Tendo os órgãos parlamentares e judiciais
incumbidos de investigar o caso comprovado que ele de fato orquestrou a
tentativa de golpe de Estado de 6 de janeiro de 2021, não se compreende haverem
a ele concedido a “imunidade presidencial”, com o que o julgamento só veio a
ser realizado após ele ser eleito e empossado na mais alta magistratura. Isso,
os americanos me perdoem, mas me parece coisa de doido. O caso, obviamente, era
para impeachment e julgamento criminal.
Os atos e as declarações de Trump até esta
data justificam com sobras as dúvidas que têm sido suscitadas (e eu compartilho
delas) em relação à sua sanidade mental. Logo de saída, ele falou em comprar ou
anexar (aqui o verbo não importa) o Canadá e a Groenlândia, a segunda
pertencendo, como ninguém ignora, à Dinamarca; em comprar a Faixa de Gaza e de
lá tirar os palestinos, para que investidores americanos a transformem numa
área de entretenimento; em impor ou ameaçar impor tarifas extremamente elevadas
a diversos países, a começar pela China; e na deportação em massa de imigrantes
considerados ilegais e demissão sem indenização de milhares de servidores
públicos. Escusado observar que essa lista, embora não o coloque na companhia
de Hitler e Stalin, sugere claramente que sua praia é mais esta do que a da
“democracia exemplar” que os Estados Unidos sempre foram.
Eis aí, em poucas linhas, o método subjacente
às ações do sr. Trump. Salta aos olhos que ele mantém uma arma de fogo
permanentemente apontada contra seu próprio pé, ou, dizendo-o com a devida
formalidade, que seu objetivo é atingir a estatura moral que quase todo o mundo
sempre reconheceu nos Estados Unidos. Isso significa pôr em risco o soft power
norte-americano, um ativo político e diplomático de altíssimo valor.
A questão geral, como sugeriu o já citado
George Kennan, é que a mente misteriosa de certos governantes pode abrigar
riscos incalculáveis para todo o planeta. Falecido em 2005, aos 101 anos,
Kennan foi de longe o mais influente diplomata dos Estados Unidos desde a 2.ª
Guerra Mundial.
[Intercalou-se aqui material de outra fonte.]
(* ===== verification/BufferPoolProof.v ===== *)
(** * References are counted exactly

    The comment above [RefCntBuffer] in [av1/common/av1_common_int.h] says that the count of a
    buffer is the number of variables that hold it.  Every operation of the decoder keeps
    this, each of the blocks of memory in use belongs to one frame, and neither the
    buffers nor the blocks run out. *)

From stdpp Require Import gmap.
From S2P Require Import Prelude CodecTypes Mem Yv12 FrameBuffers BufferPool.

Section Proof.
Context {F : Type} `{MallocOk}.
Implicit Types (s : dec_state F) (bs : list (RefCntBuffer F)) (P L : list nat).

Definition count (P : list nat) (k : nat) : Z := Z.of_nat (count_occ Nat.eq_dec P k).

(** ** Accounts *)

(** The counts of [bs] are those of the list [P] of pointers. *)
Definition exact bs P : Prop :=
  Forall (fun k => (k < length bs)%nat) P /\ forall k b, bs !! k = Some b -> ref_count b = count P k.

(** Blocks in use belong to one frame or to one copy with grain, and frames nobody holds
    have none. *)
Definition raws bs : list nat := omap raw_frame_buffer bs.
Record memory bs (l : InternalFrameBufferList) (G : list nat) : Prop := {
  me_once : NoDup (raws bs ++ G);
  me_used j : in_use (int_fb l) j <-> j ∈ raws bs ++ G;
  me_free k b : bs !! k = Some b -> ref_count b = 0 -> raw_frame_buffer b = None }.

(** The address and the size of a block. *)
Definition block (l : InternalFrameBufferList) (j : nat) : option (Z * Z) :=
  e ← int_fb l !! j; x ← ifb_data e; Some (x, ifb_size e).

(** The planes of every frame lie in its block. *)
Definition frame_in (y : YV12_BUFFER_CONFIG) (x size : Z) : Prop :=
  exists a yb ub vb, buffer_alloc y = Some a /\ x <= a /\ a + yv_frame_size y <= x + size /\ planes_inside y a (a + yv_frame_size y) yb ub vb.
Definition placed bs (l : InternalFrameBufferList) : Prop := forall k b j, bs !! k = Some b -> raw_frame_buffer b = Some j ->
  exists x size, block l j = Some (x, size) /\ frame_in (rc_buf b) x size.

(** The pointers of the decoder. *)
Definition holders s : list nat := omap id (ref_frame_map s) ++ option_list (cur_frame s) ++ output_frames s.

(** The pool is right when the pointers in [L] are held besides. *)
Record acct s L : Prop := {
  ac_lens : length (bufs s) = 16%nat /\ length (ref_frame_map s) = 8%nat /\ length (int_fb (ints s)) = 16%nat;
  ac_exact : exact (bufs s) (holders s ++ L);
  ac_mem : memory (bufs s) (ints s) (grain_image_frame_buffers s);
  ac_heap : ifbs_ok (d_heap s) (int_fb (ints s));
  ac_placed : placed (bufs s) (ints s) }.

(** The variables other than the pool are the same. *)
Definition same_vars s s' : Prop :=
  ref_frame_map s' = ref_frame_map s /\ cur_frame s' = cur_frame s /\ output_frames s' = output_frames s /\
  output_all_layers s' = output_all_layers s /\ grain_image_frame_buffers s' = grain_image_frame_buffers s.

Lemma same_vars_holders s s' : same_vars s s' -> holders s' = holders s.
Proof. intros (Em & Ec & Eo & _). unfold holders. by rewrite Em, Ec, Eo. Qed.

Lemma count_perm P P' k : P ≡ₚ P' -> count P k = count P' k.
Proof. intros Hp. unfold count. by rewrite (proj1 (Permutation_count_occ Nat.eq_dec P P') Hp). Qed.

Lemma count_app P P' k : count (P ++ P') k = count P k + count P' k.
Proof. unfold count. rewrite count_occ_app. lia. Qed.

Lemma count_cons P k j : count (k :: P) j = (if decide (k = j) then 1 else 0) + count P j.
Proof. unfold count. cbn [count_occ]. destruct (Nat.eq_dec k j), (decide (k = j)); try done; lia. Qed.

Lemma count_nonneg P k : 0 <= count P k.
Proof. unfold count. lia. Qed.

Lemma count_zero P k : count P k = 0 <-> k ∉ P.
Proof. unfold count. rewrite list_elem_of_In, (count_occ_not_In Nat.eq_dec P k). lia. Qed.

Lemma exact_perm bs P P' : P ≡ₚ P' -> exact bs P -> exact bs P'.
Proof.
  intros Hp [Hr Hc]. split; [by rewrite <- Hp |]. intros k b Hb. rewrite (Hc k b Hb). by apply count_perm.
Qed.

(** Pointers move from one variable to another. *)
Lemma acct_move s s' L L' : acct s L -> bufs s' = bufs s -> ints s' = ints s -> d_heap s' = d_heap s ->
  grain_image_frame_buffers s' = grain_image_frame_buffers s -> length (ref_frame_map s') = 8%nat ->
  holders s' ++ L' ≡ₚ holders s ++ L -> acct s' L'.
Proof.
  intros [(Lb & _ & Li) He Hm Hh Hp'] Eb Ei Eh Eg Em Hp. split.
  - by rewrite Eb, Ei.
  - rewrite Eb. by apply (exact_perm _ (holders s ++ L)).
  - by rewrite Eb, Ei, Eg.
  - by rewrite Ei, Eh.
  - by rewrite Eb, Ei.
Qed.

(** ** One buffer changed *)

Lemma split_at {A} (l : list A) k x : l !! k = Some x -> exists l1 l2, l = l1 ++ x :: l2 /\ length l1 = k /\ forall y, <[k := y]> l = l1 ++ y :: l2.
Proof.
  intros Hk. apply list_elem_of_split_length in Hk as (l1 & l2 & -> & ->). exists l1, l2. split_and!; [done | done |]. intros y. by rewrite insert_app_r_alt, Nat.sub_diag by lia.
Qed.

Lemma raws_insert bs k b b' : bs !! k = Some b ->
  raws bs ≡ₚ option_list (raw_frame_buffer b) ++ raws (<[k := with_raw None b']> bs) /\
  raws (<[k := b']> bs) ≡ₚ option_list (raw_frame_buffer b') ++ raws (<[k := with_raw None b']> bs).
Proof.
  intros Hb. destruct (split_at bs k b Hb) as (l1 & l2 & -> & _ & E). unfold raws. rewrite !E, !omap_app.
  cbn [omap list_omap raw_frame_buffer with_raw]. split; [destruct (raw_frame_buffer b) | destruct (raw_frame_buffer b')]; cbn; try done; by rewrite Permutation_middle.
Qed.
Servindo como embaixador na União Soviética, ele de lá remeteu
ao Departamento de Estado em 1946 um Longo Telegrama, cujo teor foi publicado
no ano seguinte num artigo assinado apenas como “Mr. X” e com o título As
Fontes da Conduta Soviética. Nesses dois documentos, ele descreveu a União
Soviética como uma máquina essencialmente “expansionista”, que jamais se
deixaria limitar por negociações diplomáticas. Recomendou, então, que os
Estados Unidos adotassem uma estratégia de containment (contenção), recorrendo
a todos os meios possíveis e confrontando o poder soviético em qualquer parte
do mundo. Assim nasceu, de imediato, a guerra fria, a presença americana na
política interna de numerosos países, e até mesmo o Plano Marshall, que
soergueu a Europa dos escombros da 2.ª Guerra.
Após sua morte, seus papéis foram
minuciosamente estudados e condensados em importantes biografias, recentemente
resenhadas pela Claremont Review of Books. O homem que surge desses relatos é
praticamente o oposto da grande lenda diplomática. Declara que o único país
onde se sentia à vontade era a União Soviética. Abominava o “individualismo” e
o “consumismo” do povo americano e rejeitava enfaticamente a concessão do
direito de voto às mulheres, aos imigrantes e aos pretos.
O que aí temos, então, é o caso talvez único
de um homem que no poder seria provavelmente tão desastroso como Trump, mas que
teve ao menos a sabedoria de não mesclar seus sentimentos individuais com os
deveres que a função de embaixador lhe impunha como representante de seu país.